Bathing a baby is hard work. Especially if they can't hold their head up, or sit up on their own, but can wiggle every which way. I always worry that I will be attempting to wash my daughter's back and lose my grip on her. Which would cause her little floppy dome to go a crashing into the baby tub, and the screaming would follow shortly after. The girl can scream too, let me tell ya.


Any who, while trying to give the kid a bath, I always find that I am the one getting the bath. Some how I end up with wet hair, soaked clothes, and soap everywhere. Why is this? She's a month old. It's not like she splashes or anything. Heck, she JUST started liking bath time. I'm starting to think I should just get in the tub with her. But that's weird. And I'm a shower kind of person.


Maybe I should invest in a nice pair of waders, or full on rain gear. I should also start training for water sports. I could certainly medal in "mother getting soaked while child laughs". I'd take home the gold even.


In reality, I'm sure my getting a bath while she gets one, is due to a nervous mom, and a floppy, wiggly baby. Here's to assuming that bathing a baby will soon become an Olympic sport. Now I'm off to find some rain gear.

Being A Parent: The Stuff of Nightmares.

Being a parent can be pretty scary. You see, I'm a new mom and my month old daughter is terrifying. Some days are less worrisome than others. I'll think "Man, this is easy!", and then those days will be replaced with no sleep, and the pulling out of my own hair.

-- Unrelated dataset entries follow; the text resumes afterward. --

(** The heap order and the bound on the size hold in every reachable queue, whatever
    the bound, and a closed queue accepts nothing: it only shrinks. *)
Theorem queue_bounded n ops o : let pq := pq_run ops (NewPriorityQueue n) in
  heaped (items pq) /\ Size pq <= Z.max 0 n /\
  (pq_closed pq = true -> pq_closed (pq_step o pq) = true /\ Size (pq_step o pq) <= Size pq).
Proof.
  intros pq. destruct (pq_wf_run n ops) as [Hh Hsize]. fold pq in Hh, Hsize.
  assert (Hmax : maxSize pq = n) by apply maxSize_run.
  rewrite Hmax in Hsize. split_and!; [done..|]. intros Hc.
  assert (Htake : items pq <> [] -> Size (snd (take_first pq)) <= Size pq /\
    pq_closed (snd (take_first pq)) = true).
  { intros Hne. destruct (take_first pq) as [x pq'] eqn:Ht.
    destruct (take_first_spec pq x pq' Hh Hne Ht) as (Hperm & _ & _ & Hpq).
    apply Permutation_length in Hperm. unfold Size. cbn [snd]. cbn in Hperm.
    split; [lia | by rewrite Hpq]. }
  destruct o; cbn [pq_step].
  - unfold Enqueue. rewrite Hc. cbn. split; [done | lia].
  - unfold Dequeue. destruct (items pq) eqn:Hi; [rewrite Hc; cbn; split; [done | lia]|].
    specialize (Htake ltac:(done)). destruct (take_first pq). cbn in *. tauto.
  - unfold TryDequeue. rewrite Hc. destruct (items pq); cbn; (split; [done | lia]).
  - cbn. split; [done|]. unfold Size. cbn. lia.
  - unfold Drain. destruct (Drain_loop_spec (length (items pq)) (items pq)) as (res & -> & _); [lia|done|].
    unfold Size. cbn. split; [done | lia].
Qed.

(** ** Several queues *)

Inductive mpq_op := MEnqueue (r : Request) | MDequeue | MClose.

Definition mpq_step (o : mpq_op) (mpq : MultiPriorityQueue) : MultiPriorityQueue :=
  match o with
  | MEnqueue r => snd (mpq_Enqueue r mpq)
  | MDequeue => snd (mpq_Dequeue mpq)
  | MClose => mpq_Close mpq
  end.

Definition mpq_run (ops : list mpq_op) (mpq : MultiPriorityQueue) : MultiPriorityQueue :=
  foldl (flip mpq_step) mpq ops.

(** There is a heap for each of the three priorities, of requests of that priority. *)
Definition mpq_wf (mpq : MultiPriorityQueue) : Prop :=
  (forall p, p ∈ priorities -> is_Some (mpq !! p)) /\
  (forall p pq, mpq !! p = Some pq ->
     p ∈ priorities /\ heaped (items pq) /\ forall r, r ∈ items pq -> Priority r = p).
Lemma value_reads_back v : reads_back v.
Proof.
  induction v as [|b|s|s|l IHl|l IHl] using json_induction; intros rest [|fuel] Hwf Hr Hf; try lia.
  - by destruct rest.
  - by destruct b, rest.
  - destruct Hwf as [z ->]. destruct (print_head (JNum (fmt_d z))) as (c & r & Heq & Hws & _); [by exists z|].
    cbn [print] in *. pose proof (scan_number_fmt z rest Hr) as Hnum.
    cbn [scan_value]. rewrite Heq in *. cbn [app skip_ws] in *. rewrite Hws.
    assert (Hd : byte_val c = 45 \/ exists d, 0 <= d < 10 /\ c = digit d).
    { unfold fmt_d, fmt_int in Heq. destruct (Z.ltb_spec z 0); [injection Heq as <- _; by left|right].
      by apply (fmt_nat_digit z c r). }
    assert (Hne : forall x, byte_val x <> 45 -> is_dec x = false -> c <> x).
    { intros x H1 H2 ->. destruct Hd as [?|(d & Hd & ->)]; [done|]. destruct (digit_dec d Hd). congruence. }
    assert (Hv : byte_val c = 45 \/ 48 <= byte_val c < 58).
    { destruct Hd as [?|(d & Hd & ->)]; [by left|right]. destruct (digit_dec d Hd) as [_ ->]. lia. }
    replace (byte_val c =? 123) with false by lia. replace (byte_val c =? 91) with false by lia.
    replace (byte_val c =? 34) with false by lia. cbn [HasPrefix lit list_ascii_of_string].
    rewrite !bool_decide_eq_false_2 by (apply not_eq_sym, Hne; [by vm_compute|done]). cbn [andb].
    rewrite Hnum. reflexivity.
  - cbn [print scan_value]. unfold quote. cbn [app skip_ws]. change (is_ws quotation) with false. cbn [byte_val].
    change (byte_val quotation) with 34. cbn [Z.eqb Pos.eqb]. rewrite <- app_assoc. cbn [app].
    by rewrite string_body_quote.
  - cbn [print] in *. rewrite !length_app in Hf. cbn [length lit list_ascii_of_string] in Hf.
    cbn [lit list_ascii_of_string app]. rewrite <- app_assoc. cbn [app].
    apply wf_arr in Hwf. destruct l as [|v l]; [reflexivity|].
    cbn [scan_value skip_ws]. change (is_ws "[") with false. change (byte_val "[") with 91.
    cbn [Z.eqb Pos.eqb].
    assert (Hx : expect "]" (skip_ws (commas (map print (v :: l)) ++ "]"%char :: rest)) = None).
    { apply Forall_cons in Hwf as [Hv _]. destruct (print_head v Hv) as (c & r & Hp & Hws & Hc).
      assert (Hcm : exists t, commas (map print (v :: l)) = c :: t).
      { cbn [map commas]. rewrite Hp. destruct (map print l); eexists; reflexivity. }
      destruct Hcm as [t ->]. cbn [app skip_ws]. rewrite Hws. cbn [expect]. by rewrite Hc. }
    rewrite Hx, scan_elements_print; [reflexivity|done|done|done|lia].
  - cbn [print] in *. rewrite !length_app in Hf. cbn [length lit list_ascii_of_string] in Hf.
    cbn [lit list_ascii_of_string app]. rewrite <- app_assoc. cbn [app].
    change (map _ l) with (map member l) in *.
    apply wf_obj in Hwf. destruct l as [|[k v] l]; [reflexivity|].
    cbn [scan_value skip_ws]. change (is_ws "{") with false. change (byte_val "{") with 123.
    cbn [Z.eqb Pos.eqb].
    assert (Hx : expect "}" (skip_ws (commas (map member ((k, v) :: l)) ++ "}"%char :: rest)) = None).
    { assert (Hcm : exists t, commas (map member ((k, v) :: l)) = quotation :: t).
      { destruct l; eexists; reflexivity. }
      destruct Hcm as [t ->]. reflexivity. }
    rewrite Hx, scan_members_print; [reflexivity|done|done|done|lia].
Qed.
(** One side of a transfer: the record of the account, or a new one with balance 0 when it
    cannot be read, with the balance that [f] makes of its own; a nil value panics. *)
Definition move_balance (token account : Address) (block : Z) (f : Z -> option Z) : op unit :=
  if bool_decide (account = zero_address) then mret tt
  else tryST (getTokenHolder token account) (fun r =>
    let holder := match r with Ok h => h | Err _ => mkHolder token account (Some 0) block end in
    match b ← Balance holder; f b with
    | None => fail (Panic "nil pointer")
    | Some newBalance =>
        UpdateTokenHolder (mkHolder (TokenAddress holder) (HolderAddress holder) (Some newBalance) block)
    end).

Definition ProcessERC20TransferForHolders (transfer : ERC20Transfer) : op unit :=
  let token := e20_ContractAddress transfer in
  let block := e20_BlockNumber transfer in
  _ ← ensureNotClosed;
  _ ← ensureNotReadOnly;
  _ ← wrapST "failed to update sender balance"
        (move_balance token (e20_From transfer) block
           (fun b => value ← e20_Value transfer; Some (if b - value <? 0 then 0 else b - value)));
  _ ← wrapST "failed to update receiver balance"
        (move_balance token (e20_To transfer) block (fun b => value ← e20_Value transfer; Some (b + value)));
  tryST (GetTokenHolderStats token) (fun r =>
    let stats := match r with Ok s => s | Err _ => mkStats token 0 0 block end in
    wrapST "failed to update token stats"
      (UpdateTokenHolderStats
         (mkStats (StatsToken stats) (HolderCount stats) (i64 (TransferCount stats + 1)) block))).

End TokenHolders.

(** * The store as a map *)

#[export] Instance holder_JSON_laws : JSONLaws TokenHolderJSON holder_JSON.
Proof.
  apply struct_JSON_laws. intros [t h b l] (Ht & Hh & Hb & Hl). cbn in Ht, Hh, Hb, Hl.
  cbn [j_TokenAddress j_HolderAddress j_Balance j_LastUpdatedAt]. split; [json_members|]. json_fields.
  done.
Qed.

#[export] Instance stats_JSON_laws : JSONLaws TokenHolderStatsJSON stats_JSON.
Proof.
  apply struct_JSON_laws. intros [t h c l] (Ht & Hh & Hc & Hl). cbn in Ht, Hh, Hc, Hl.
  cbn [js_TokenAddress js_HolderCount js_TransferCount js_LastActivityAt]. split; [json_members|]. json_fields.
  done.
Qed.

(** What the code reads back as [h]. *)
Definition balance (h : TokenHolder) : Z := default 0 (Balance h).

Inductive holder_family := FToken (token : Address) | FHolder (holder : Address).

#[export] Instance holder_family_eq_dec : EqDecision holder_family.
Proof. solve_decision. Defined.

Section Store.
Context {E : EthHex} {P : Pebble}.
Context (HE : EthHexLaws E) (HX : EthHexReads E) (HP : PebbleLaws P).

Definition inverted (b : Z) : bytes := fmt_0x 64 (2 ^ 256 - 1 - b).

(** The two indexes of the holders. *)
Definition holder_table : table TokenHolder holder_family := mkTable
  (fun f => match f with
            | FToken token => TokenHolderByTokenIndexPrefix token
            | FHolder holder => TokenHolderByHolderIndexPrefix holder
            end)
  (fun _ => True)
  (fun h => [FToken (TokenAddress h); FHolder (HolderAddress h)])
  (fun f h => match f with
              | FToken _ => inverted (balance h) ++ lit "/" ++ Address_Hex (HolderAddress h)
              | FHolder _ => Address_Hex (TokenAddress h)
              end)
  (fun _ _ => [byte_of 1]).

#[local] Instance holder_table_laws : TableLaws holder_table.
Proof.
  split; [|done]. intros [t1|h1] [t2|h2] k1 k2 _ _ Heq; cbn [base holder_table] in Heq;
    try discriminate Heq;
    unfold TokenHolderByTokenIndexPrefix, TokenHolderByHolderIndexPrefix in Heq;
    rewrite <- !app_assoc in Heq; apply (inj (app _)) in Heq; cbn [app] in Heq;
    apply slash_app_inj in Heq as [->%Address_Hex_inj ->]; auto with go.
Qed.

Definition encoded (h : TokenHolder) : bytes := marshaled (tokenHolderToJSON h).
Definition encoded_stats (s : TokenHolderStats) : bytes := marshaled (tokenHolderStatsToJSON s).

Definition holder_key (h : TokenHolder) : Address * Address := (TokenAddress h, HolderAddress h).

Abbreviation balances := (gmap (Address * Address) TokenHolder).
Abbreviation statistics := (gmap Address TokenHolderStats).

Definition holder_valid (k : Address * Address) (h : TokenHolder) : Prop :=
  k = holder_key h /\ (exists b, Balance h = Some b /\ 0 < b) /\ is_u64 (LastUpdatedAt h).

Definition stats_valid (token : Address) (s : TokenHolderStats) : Prop :=
  StatsToken s = token /\ int_range (HolderCount s) /\ int_range (TransferCount s) /\
  is_u64 (LastActivityAt s).

Definition held (B : balances) (h : TokenHolder) : Prop := B !! holder_key h = Some h.

(** The database holds exactly these holders and statistics. *)
Record store_holds (B : balances) (S : statistics) (g : bytes -> res (option bytes)) : Prop := {
  sh_data : forall token holder, g (TokenHolderKey token holder) = Ok (encoded <$> B !! (token, holder));
  sh_index : table_holds holder_table (held B) g;
  sh_stats : forall token, g (TokenHolderStatsKey token) = Ok (encoded_stats <$> S !! token);
  sh_valid : forall k h, B !! k = Some h -> holder_valid k h;
  sh_stats_valid : forall token s, S !! token = Some s -> stats_valid token s;
}.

Why am I pulling out my hair? Well because my sweet teeny tiny, is a super human strong, nine pound ball of movement. Wormy. Wiggly. DOES.NOT.STOP.MOVING. She's always been this way, even in the ultrasounds we could see how wiggly she was. And I could feel how strong she was by her kicking the crap out of my insides.

This is all good and fine, the signs of a healthy baby. But it makes trying to feed her difficult. Cue the pulling of hair and fretting over the next time you have to hold this child while standing on a hard surface.

You'll be holding her, ready to give her the bottle, and she starts flailing. Head flopping, arms and legs flying, breaking your grasp on her, and sometimes reality. You thought you were holding her securely, and now you're certain you'll drop her. But then, she catches sight of the bottle, and semi-rights herself and starts snorting and grunting for her lunch.

HORRIFYING ISN'T IT?!

Then there's the silly "Hey Mom, I'm suffocating!" noises. Have mercy.

My child, she's ornery, and comes by it naturally. She likes to give me coronaries, the massive kind. She'll wait until we're both supposed to be napping, open one eye, make sure I'm sound asleep, and then proceed to make this horrible noise that is similar to the sound of the sucker straw thing at the dentist, only more alarming. Scares me right out of my week old pajamas. But not to worry, she's not suffocating, and the funny noises are perfectly normal for her age. Something about science and brain function? "IDK, didn't pay attention in health class" applies well here.

I'm very fortunate, my daughter is happy, healthy, strong, eats well, and sleeps well. She just scares the dickens out of me. I know this is just the beginning of the horrifying, traumatic events she'll put me through. But I wouldn't change it for a second. I just hope all this hair grows back.